[Items from a data source]
+ + + +

Lemma find_inactive_ok explicit n (ps : list ProducerBase) k :
  find_inactive explicit n ps = Some k ->
  exists b, ps !! k = Some b /\ pb_inactive b = true /\ isExplicit (pb_producer b) = explicit.
Proof.
  induction n as [|n IH]; cbn; [done|]; destruct (ps !! n) as [b|] eqn:Hb; [|done]; destruct (_ && _) eqn:E; [|done].
  intros [= <-]; apply andb_true_iff in E as [Hi He%eqb_prop]; by exists b.
Qed.

Lemma new_any_ok explicit (po : pool A) free others :
  pool_inv po free others -> po_initialBlockPoolSize po <= 2 ^ 58 ->
  exists po' p, new_any junk explicit po = Done (po', p) /\ any_holds po' p [] [] others /\ keeps others po po' /\
    isExplicit p = explicit.
Proof.
  intros Hp Hs; destruct explicit; cbn [new_any].
  - destruct (new_explicit_producer_ok po free others Hp Hs) as (po' & p & -> & Hf & Hk & _); rewrite bind_Done.
    exists po', (Explicit p); split_all; try done; by exists 0, 0.
  - destruct (new_producer_ok junk po free others Hp) as (po' & p & -> & Hh & Hk & _); rewrite bind_Done; by exists po', (Implicit p).
Qed.

Lemma recycle_ok explicit q its :
  tq_ok q its -> addresses_left q -> producers_left q ->
  exists r q', recycle_or_create junk explicit q = Done (r, q') /\ (po_mallocs (tq_pool q) = [] -> r <> None) /\
    match r with
    | None => tq_ok q' its /\ tq_producers q' = tq_producers q
    | Some (k, true) => tq_ok q' its /\ exists b, tq_producers q !! k = Some b /\ pb_inactive b = true /\
        isExplicit (pb_producer b) = explicit /\ tq_producers q' = <[k := set_pb_inactive false b]> (tq_producers q)
    | Some (k, false) => k = length its /\ tq_ok q' (its ++ [[]]) /\ exists b, isExplicit (pb_producer b) = explicit /\
        pb_inactive b = false /\ pb_token b = 0 /\ tq_producers q' = tq_producers q ++ [b]
    end.
Proof.
  intros Hok [_ Hsz] Hleft; unfold recycle_or_create; destruct (find_inactive _ _ _) as [k|] eqn:Ef.
  { destruct (find_inactive_ok _ _ _ _ Ef) as (b & Hb & Hi & He).
    destruct (update_prod_ok k (set_pb_inactive false) q its b Hok Hb eq_refl) as (q' & -> & Hok' & E); rewrite bind_Done.
    exists (Some (k, true)), q'; split_all; try done; by exists b. }
  pose proof (tq_length _ _ Hok) as Hlen; destruct Hok as [[pss Hpk%producers_malloc] Hc Hs]; unfold producers_left in Hleft; rewrite Hlen in Hleft.
  unfold malloc_ok in *; cbn [snd] in *; destruct (default true (head (po_mallocs (tq_pool q)))) eqn:Em; cbn [negb].
  2:{ exists None; eexists; split; [done|]; split; [intros E; by rewrite E in Em|]; split; [|done]; split; [by exists pss|done|done]. }
  pose proof Hpk as [_ _ _ (free & Hp)]; destruct (new_any_ok explicit _ free _ Hp Hsz) as (po' & p & E & Hh & Hk & He).
  cbn [tq_pool set_tq_pool]; rewrite E, bind_Done; eexists (Some (_, false)), _; split; [reflexivity|]; split; [done|]; cbn.
  split; [done|]; split; [|eexists; split; [|split; [|split; [|done]]]; done].
  split; cbn; rewrite ?length_app; cbn [length]; [|rewrite Hc, wrap_small by (unfold in_u; lia); lia|lia].
  exists (pss ++ [[]]); rewrite map_app; by eapply producers_snoc.
Qed.

Lemma insert_snoc {B} (l : list B) x y : <[length l := y]> (l ++ [x]) = l ++ [y].
Proof. by rewrite insert_app_r_alt, Nat.sub_diag by lia. Qed.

+ + + +

Reproduce the records above with every character intact.

Lemma find_inactive_ok explicit n (ps : list ProducerBase) k :
  find_inactive explicit n ps = Some k ->
  exists b, ps !! k = Some b /\ pb_inactive b = true /\ isExplicit (pb_producer b) = explicit.
Proof.
  induction n as [|n IH]; cbn; [done|]; destruct (ps !! n) as [b|] eqn:Hb; [|done]; destruct (_ && _) eqn:E; [|done].
  intros [= <-]; apply andb_true_iff in E as [Hi He%eqb_prop]; by exists b.
Qed.

Lemma new_any_ok explicit (po : pool A) free others :
  pool_inv po free others -> po_initialBlockPoolSize po <= 2 ^ 58 ->
  exists po' p, new_any junk explicit po = Done (po', p) /\ any_holds po' p [] [] others /\ keeps others po po' /\
    isExplicit p = explicit.
Proof.
  intros Hp Hs; destruct explicit; cbn [new_any].
  - destruct (new_explicit_producer_ok po free others Hp Hs) as (po' & p & -> & Hf & Hk & _); rewrite bind_Done.
    exists po', (Explicit p); split_all; try done; by exists 0, 0.
  - destruct (new_producer_ok junk po free others Hp) as (po' & p & -> & Hh & Hk & _); rewrite bind_Done; by exists po', (Implicit p).
Qed.

Lemma recycle_ok explicit q its :
  tq_ok q its -> addresses_left q -> producers_left q ->
  exists r q', recycle_or_create junk explicit q = Done (r, q') /\ (po_mallocs (tq_pool q) = [] -> r <> None) /\
    match r with
    | None => tq_ok q' its /\ tq_producers q' = tq_producers q
    | Some (k, true) => tq_ok q' its /\ exists b, tq_producers q !! k = Some b /\ pb_inactive b = true /\
        isExplicit (pb_producer b) = explicit /\ tq_producers q' = <[k := set_pb_inactive false b]> (tq_producers q)
    | Some (k, false) => k = length its /\ tq_ok q' (its ++ [[]]) /\ exists b, isExplicit (pb_producer b) = explicit /\
        pb_inactive b = false /\ pb_token b = 0 /\ tq_producers q' = tq_producers q ++ [b]
    end.
Proof.
  intros Hok [_ Hsz] Hleft; unfold recycle_or_create; destruct (find_inactive _ _ _) as [k|] eqn:Ef.
  { destruct (find_inactive_ok _ _ _ _ Ef) as (b & Hb & Hi & He).
    destruct (update_prod_ok k (set_pb_inactive false) q its b Hok Hb eq_refl) as (q' & -> & Hok' & E); rewrite bind_Done.
    exists (Some (k, true)), q'; split_all; try done; by exists b. }
  pose proof (tq_length _ _ Hok) as Hlen; destruct Hok as [[pss Hpk%producers_malloc] Hc Hs]; unfold producers_left in Hleft; rewrite Hlen in Hleft.
  unfold malloc_ok in *; cbn [snd] in *; destruct (default true (head (po_mallocs (tq_pool q)))) eqn:Em; cbn [negb].
  2:{ exists None; eexists; split; [done|]; split; [intros E; by rewrite E in Em|]; split; [|done]; split; [by exists pss|done|done]. }
  pose proof Hpk as [_ _ _ (free & Hp)]; destruct (new_any_ok explicit _ free _ Hp Hsz) as (po' & p & E & Hh & Hk & He).
  cbn [tq_pool set_tq_pool]; rewrite E, bind_Done; eexists (Some (_, false)), _; split; [reflexivity|]; split; [done|]; cbn.
  split; [done|]; split; [|eexists; split; [|split; [|split; [|done]]]; done].
  split; cbn; rewrite ?length_app; cbn [length]; [|rewrite Hc, wrap_small by (unfold in_u; lia); lia|lia].
  exists (pss ++ [[]]); rewrite map_app; by eapply producers_snoc.
Qed.

Lemma insert_snoc {B} (l : list B) x y : <[length l := y]> (l ++ [x]) = l ++ [y].
Proof. by rewrite insert_app_r_alt, Nat.sub_diag by lia. Qed.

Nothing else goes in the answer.